CS637 Homework 4 Arrays, pizza1 Solution, session variables, intro objects

Due Wed., Nov. 30 in class, on paper.

1 Arrays, pizza1 solution. Consider the variable $user_preparing_orders in pizza1/pizza/index.php which holds an array of rows, where each row is represented by a associative array of column name-values from one row of the pizza_orders table augmented by an array of topping names (see the model function code).
a.       Draw a picture of this data structure like those on pg. 337. Assume two rows with two toppings and three toppings, respectively.
b.      Write a fragment of PHP code to count the toppings across all the rows (maybe more than two) held in $user_preparing_orders.

2. Managing State using hidden parameters, pizza1 solution. We saw hidden variables in action in the TicTacToe example in homework 2, where the whole tic-tac-toe grid state was sent back to the server on each move, then back to the client again in an updated hidden variable in the returned HTML.  Now consider the pizza1 solution. When the user of the pizza1 solution makes the first pizza order, he/she specifies a username on the order form (or earlier, on the student welcome page). This username choice shows up on next displayed page (the student welcome page), along with a table of orders for that user.  If the user then follows the link to order another pizza, the username is pre-selected for them in the order form.  How does the controller know the selected user in this new request cycle?  Similarly, the user could acknowledge receipt of pizzas, causing another request-response cycle, yet again the controller knows the selected user when redoing the page.  Explain how the selected-user information is transmitted from one request-response cycle to the next. Note that pizza1 does not use session variables.

3. Managing State using Session Variables, pizza1 solution. (Chapter 12) Change a few lines of the pizza1 solution to use a session variable for the selected user, and remove the mechanism you described in problem 3. Explain what lines you changed in what files or provide diffs.

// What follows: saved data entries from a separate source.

Lemma publisher_assembles_witness :
  Publisher.loadConfig (T := sample_tls) sample_getenv "host-1" = Ok sample_settings /\
  ~ exists built, Publisher.assemble sample_url_parse sample_settings = Ok built.
Proof.
  assert (Publisher.loadConfig (T := sample_tls) sample_getenv "host-1" = Ok sample_settings) as H by (vm_compute; reflexivity).
  split; [exact H|]. intros Hb.
  destruct (proj1 (proj1 (proj2 (publisher_assembles (T := sample_tls) sample_getenv "host-1" sample_url_parse sample_settings H))) Hb) as [_ Hne].
  apply Hne. vm_compute. reflexivity.
Defined.

(** The topology command touches no broker before its arguments and settings hold. *)
Lemma topology_run_refuses {pool cert B : Type} {T : tls_files pool cert} `{AMQP B} quoted url_parse fuel arguments getenv b :
  (arguments <> ["upgrade"] /\ arguments <> ["rollback"]) \/ trim_space (getenv "OUTBOX_RABBITMQ_URL") = "" ->
  exists e, TopologyCommand.run (T := T) quoted url_parse fuel arguments getenv b = Some (Err e, b).
Proof.
  unfold TopologyCommand.run. intros Hor. destruct arguments as [|direction [|]]; [by eexists| |by eexists].
  destruct (negb _ && negb _) eqn:Ed; [by eexists|]. destruct Hor as [[Hu Hr]|E]; [|rewrite E; by eexists].
  apply andb_false_iff in Ed as [E%negb_false_iff|E%negb_false_iff]; apply String.eqb_eq in E; subst; done.
Qed.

4. Passing Arrays into Functions. As explained in slide 13 of the Chapter13 slide set, we need to pass arrays by reference if we want the function to change the caller's array. Note how passing arrays into a function works differently from Java. Both languages use “call by value” by default, but the value is the whole array in PHP and just the array reference in Java, unless (in PHP) you use & on the array variable in the function definition to change to “pass by reference”. Consider problem 4 on pg. 413/415, specifically as follow:

    a. Set up:

Create a directory, say cartapp, for this problem. Compose file cart1.php with code on pg. 393/395, or at least the cart_add_item function, with changes as suggested in problem 4 of pg. 413/415:

function cart_add_item($cart, $name, $cost, $quantity)…

Compose file test1.php that includes cart1.php: code like that at bottom of pg. 393/395 that calls these functions, specifically the following, plus setup code:

$cart = array();
cart_add_item($cart, ‘Flute’, 149.95, 1);

Run the code (php test1.php) and explain why the printed cart is empty.

b.      Fix the problem by returning the changed cart in cart2.php’s cart_add_item and using it in the test code:

Specifically, compose test2,php, which includes cart2.php, with code:

$cart = array();
$cart = cart_add_item($cart, ‘Flute’, 149.95, 1);

Explain what happens.

c.   Finally, compose file  cart3.php that uses a var parameter for cart (i.e., passes cart by reference) as in for cart_add_item as shown on pg. 393/395, and go back to previous test code, except for the include of cart3.php.

Compose file test3.php that includes cart3.php, but otherwise looks like test1.php:

$cart = array();
cart_add_item($cart, ‘Flute’, 149.95, 1);

Explain what happens and compare to Java.

5. Intro to PHP objects. Set up a directory with copies of Product.php, Category.php, product_db.php, category_db.php and database.php from the sample app book_apps/ch14_guitar_shop. Write a command line program list_products.php that simply prints a list of product code and list price of all the products.  Specifically, do the following:

a. Add a method getAllProducts to product_db.php to return an array of product objects for all the products, following the code for getProductsByCategory (pg 437/439) but going through all the products. Note that you need to find the $category specific for a product here. This can be done by calling getProduct or using some of its code. Alternatively, implement getAllProducts by finding all the categories and then calling getProductsByCategory for each, and combining the results.

b. Write the top-level program list_products.php that sets up the database connection the same way that index.php (shown on pg 441/443) does it, gets the array of all product objects by calling the method you developed in part a., then loops through them printing out the required information. Show the output of your program in your paper, along with the text of list_products.php and product_db.php.